Maria Remedi, PhD
Associate Professor, WashU Medicine
- Phone: 314-747-0437
- Email: mremedi@nospam.wustl.edu
Understanding the Role of Potassium Channels in Physiology and Disease: Diabetes, Cardiovascular and Brain pathologies
My lab focuses on the role of potassium channels in physiology and disease. The goals of the Remedi lab are to understand the consequences of altered cellular excitability in various tissues, either promoted by changes in metabolism (including dietary and environmental) or by specific gene mutations.
We have previously focused on pancreas and heart, more specifically on diabetes and cardiovascular disease. However, we are currently interested in the association between diabetes and development of brain pathologies, as well as the effect of ion channel mutations in the CNS inducing neurological abnormalities such as developmental delay and cognitive impairments.
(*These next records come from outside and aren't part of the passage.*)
(** ** The loop over the candidates *)

Inductive outcome_of (scope : ResolvedScope) (leaf : ResolvedRule → option Truth)
    (rules : list ResolvedRule) : Decision → Prop :=
  | Outcome_rule before rule after :
      rules = before ++ rule :: after → Forall (λ r, leaf r = Some TFalse) before →
      leaf rule = Some TTrue →
      outcome_of scope leaf rules
        (fromRule scope rule (rr_onMatch rule) ReasonRule (rr_expect rule))
  | Outcome_indeterminate before rule after :
      rules = before ++ rule :: after → Forall (λ r, leaf r = Some TFalse) before →
      leaf rule = Some TIndeterminate →
      outcome_of scope leaf rules
        (fromRule scope rule (IndeterminateAction_action (rr_onIndeterminate rule))
           ReasonIndeterminate [])
  | Outcome_fallback :
      Forall (λ r, leaf r = Some TFalse) rules →
      outcome_of scope leaf rules
        (from_scope scope (rs_fallback scope) ReasonScopeFallback (rs_inject scope)).

Lemma decide_rules_outcome scope leaf rules d :
  decide_rules scope leaf rules = Some d ↔ outcome_of scope leaf rules d.
Proof.
  split.
  - induction rules as [|r rules IH]; simpl; [intros [= <-]; constructor; constructor|].
    destruct (leaf r) as [[]|] eqn:E; simpl; [| | |done].
    + intros [= <-]. by apply (Outcome_rule _ _ _ [] r rules).
    + intros [b x a -> Hb Hx|b x a -> Hb Hx|Hb]%IH.
      * apply (Outcome_rule _ _ _ (r :: b) x a); [done|by constructor|done].
      * apply (Outcome_indeterminate _ _ _ (r :: b) x a); [done|by constructor|done].
      * constructor. by constructor.
    + intros [= <-]. by apply (Outcome_indeterminate _ _ _ [] r rules).
  - intros H. destruct H as [b x a -> Hb Hx|b x a -> Hb Hx|Hb].
    + induction Hb as [|y b Hy _ IH]; simpl; [by rewrite Hx|by rewrite Hy].
    + induction Hb as [|y b Hy _ IH]; simpl; [by rewrite Hx|by rewrite Hy].
    + induction Hb as [|y b Hy _ IH]; simpl; [done|by rewrite Hy].
Qed.

Lemma decide_rules_total scope leaf rules :
  (∀ r, In r rules → is_Some (leaf r)) → is_Some (decide_rules scope leaf rules).
Proof.
  induction rules as [|r rules IH]; simpl; intros H; [by eexists|].
  destruct (H r (or_introl eq_refl)) as [[] ->]; simpl; eauto.
Qed.

(** The cases of a decision. *)
Inductive decision_of (document : ResolvedDocument) (address : TargetAddress)
    (request : DecisionRequest) (leaf : ResolvedRule → option Truth) : Decision → Prop :=
  | Decide_no_scope_websocket :
      selectScope document address = None → dr_transport request = Some TransportWebsocket →
      decision_of document address request leaf (from_defaults document Deny ReasonWebsocketDenied)
  | Decide_no_scope :
      selectScope document address = None → dr_transport request ≠ Some TransportWebsocket →
      decision_of document address request leaf
        (from_defaults document (NetworkFallback_action (doc_fallback document))
           ReasonNetworkFallback)
  | Decide_websocket scope :
      selectScope document address = Some scope →
      dr_transport request = Some TransportWebsocket → rs_webSocket scope ≠ WsAllow →
      decision_of document address request leaf (from_scope scope Deny ReasonWebsocketDenied [])
  | Decide_scope scope rules d :
      selectScope document address = Some scope →
      (dr_transport request = Some TransportWebsocket → rs_webSocket scope = WsAllow) →
      orderedCandidates scope request = Some rules → outcome_of scope leaf rules d →
      decision_of document address request leaf d.

Lemma decide_with_cases document address request leaf d :
  decide_with document address request leaf = Some d →
  decision_of document address request leaf d.
Proof.
  unfold decide_with. destruct (selectScope document address) as [scope|] eqn:Es.
  - destruct (_ && _) eqn:Ew.
    + apply andb_true_iff in Ew as [Ht%bool_decide_eq_true Hw%negb_true_iff%bool_decide_eq_false].
      intros [= <-]. by apply Decide_websocket.
    + unfold decide_scope. destruct (orderedCandidates scope request) as [rules|] eqn:Ho; [|done].
      intros Hd%decide_rules_outcome. eapply Decide_scope; [done| |done|done].
      intros Ht. rewrite Ht, bool_decide_true in Ew by done. simpl in Ew.
      by apply negb_false_iff, bool_decide_eq_true in Ew.
  - intros [= <-]. case_bool_decide; by constructor.
Qed.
We are interested in the mechanisms underlying both acute and chronic cell dysfunction in the CNS, as well as development of potential novel therapies to prevent or reverse these features. Using gene manipulation approaches, as well as human patient studies, we are developing understanding of the role of ion channels and diabetes in various processes.
We have developed several inducible transgenic, knockout and CRISPR mouse models of brain pathologies, including those that recapitulate the neurological features of human Developmental delay, Epilepsy and Neonatal Diabetes (DEND) syndrome and vascular abnormalities of Cantu Syndrome. Our studies over the past few years have led to major breakthroughs in the fields of diabetes and hyperinsulinism, and we have recently demonstrated loss of β-cell identity as a mechanism of β-cell failure in systemic diabetes, challenging the current understanding of permanent cell-death. Strikingly also, we were the first group to demonstrate that loss of β-cell mass, and therefore antidiabetic drug responsivity, is a reversible process; with major implications for human treatability. We have also made major contributions on the field of cardiovascular disease, with potential significant implications for improving treatability in humans. We now hope to shed light and advance our understanding of the mechanisms underlying of, and develop novel therapies for, the neurological abnormalities in various brain channelopathies; and more broadly in diabetes.